Yale may be facing its historic rival Saturday, but the Bulldogs are also gearing up to take the field against an even stronger team — Army — in three years, to commemorate the 100th anniversary of the Yale Bowl.

Yale and Army have signed the paperwork for a game that will bring the Cadets to the Yale Bowl in Sept. 2014. The game, which has been in the works since 2009, will match the two schools together for the first time since 1996. Yale has not played a school from the Football Bowl Subdivision, more commonly referred to as Division I–A, since the Bulldogs faced UConn in 1998.

“There’s a long history and tradition between the two institutions,” said Senior Associate Athletics Director for Varsity Sports Tim Ford. “The idea for the 100th anniversary of the Bowl to have Army here – both institutions were excited about that.”

Athletics Director Tom Beckett first conceived of the Yale-Army matchup, Ford said, and the idea quickly gained support from two schools’ athletic departments. For Army, the decision to play Yale comes with a risk because a victory against Yale might not count toward qualifying for a bowl, a post-season game in Division I–A. A Division I-A school must win six of their 12 games to qualify for a postseason bowl game. Because those wins must come against teams who award at least 56.7 percent of their players full scholarships, a victory against Yale would not count as one of Army’s six necessary wins.

Army plans to apply for a waiver that would count a win against the Bulldogs toward bowl eligibility, Ford said, but schools cannot apply for the waiver until a year prior to the game. With the ink on the contract dry, Army would not be able to change their 12-game schedule if the waiver did not go through.

“[The game is] going to happen regardless of whether the waiver is accepted or not,” Ford said.

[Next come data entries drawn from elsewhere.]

(** * BQL result tables: a model of [bql/table/table.go]

    The table of a BQL query result: an ordered list of bindings, a
    membership map of the same names and a sequence of rows.  The
    operations are embedded as they are written in the Go source:
    the receiver [*Table] is threaded through every operation, the
    membership maps live in a store of map objects (two tables can
    share one), the accumulators live in a store of accumulator
    objects, and an operation ends by returning, by [log.Fatalf] or
    by a run-time panic. *)

From stdpp Require Import gmap strings list fin_maps sorting.
From Stdlib Require Import ZArith Ascii String DecimalString.

#[local] Set Warnings "-clear-no-such-hyp".
#[local] Open Scope string_scope.
#[local] Open Scope list_scope.

(** ** How a Go call ends *)

(** A call returns a value, ends the process through [log.Fatalf]
    ([os.Exit(1)] after logging), or panics at run time (nil
    dereference, failed type assertion, index out of range,
    [make] with a negative length). *)
Inductive outcome (A : Type) : Type :=
| Ret (a : A)
| Fatal
| Panic.
Arguments Ret {A} a.
Arguments Fatal {A}.
Arguments Panic {A}.

#[global] Instance outcome_ret : MRet outcome := @Ret.
#[global] Instance outcome_bind : MBind outcome := λ A B f m,
  match m with
  | Ret a => f a
  | Fatal => Fatal
  | Panic => Panic
  end.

Since 1893, Army and Yale football have played each other 45 times. The Bulldogs lead the all-time series 21–16–8.

The teams first met in 1893, one year after Walter Camp, recognized as the father of American football, left the Bulldogs to coach Stanford. In a time period when touchdowns garnered only four points, Yale still held off Army 28–0, and the Elis ended the season national champions. Yale dominated throughout the early years and compiled a 11–1–4 record against Army in the first 16 games. As the years passed, Army became more competitive, and Yale’s string of dominance ceased. These opposing trends, along with the growing popularity of American football, produced a number of memorable games.

In 1923, Yale beat Army 31–10 in a Yale Bowl filled with 80,000 fans, the largest crowd in Yale history. The Yale Bowl capacity at the time was 60,614. Sam Rubin ’95, author of “Yale Football,” a comprehensive guide to Yale football history, told the News Tuesday that pictures of the game show fans very close to the field. Fans either sat in temporary seats or stood to watch the game, Rubin said.

Perhaps Yale’s greatest game against Army came in 1929 when the Bulldogs came back from trailing 13–0 to beat the Cadets 21–13. According to documents in Yale’s sports archives, Albert “Abbie” Booth ’32, standing at five-feet-six-inches and 144 pounds, scored two touchdowns, ran back a punt for another and kicked all three extra points to give Yale the win in front of 73,281 spectators.

In 1955, the Elis pulled off another surprising win. A heavily favored Army squad came into the Yale Bowl having trounced the Bulldogs 48–7 the year before. The Elis got off to a 7–6 advantage, and running back Al Ward ’57 capped a 56-yard drive in the third quarter as he scampered around the right side for the touchdown. The shocked Cadets fell to the Bulldogs, 14–12.

The 1955 game would be the last time to date the Bulldogs would conquer the Cadets.

As the years passed, Army and Yale have seen less of one another. At their last meeting, at West Point in 1996, the Cadets took the match 39–13. Only 17,898 fans saw Yale’s last home game against Army in 1988.

While the rivalry has diminished, Rubin said Yale-Army history remains an integral part of Yale football lore.

“You look at the crowds and you can kind of do the math,” Rubin said of the excitement around Army and Yale’s early matchups. “You look back, and you see the photos of all the cadets marching, and you just know that it was something that was special.”

Fifty-six years after Yale’s last win against Army, the team is ready for another game, said head coach Tom Williams.

“The idea about playing a I-A opponent is something that’s always exciting if you’re a competitor which all of our guys are,” Williams said.

Staying true to the game’s history, the current plans are for the Cadets to take the train to Union Station and then march the remaining three miles to the Yale Bowl. In a season sure to be filled with festivities surrounding the Yale Bowl’s 100th anniversary, the game against Army stands out as a return to a part of Yale’s football tradition, Ford said.

“Obviously the bowl is a landmark institution and to be able on the 100th anniversary to have an institution like West Point come to play a game is tremendous for Yale, for New Haven, and for college football,” Ford said.

The game against Army is tentatively scheduled for September 27, 2014.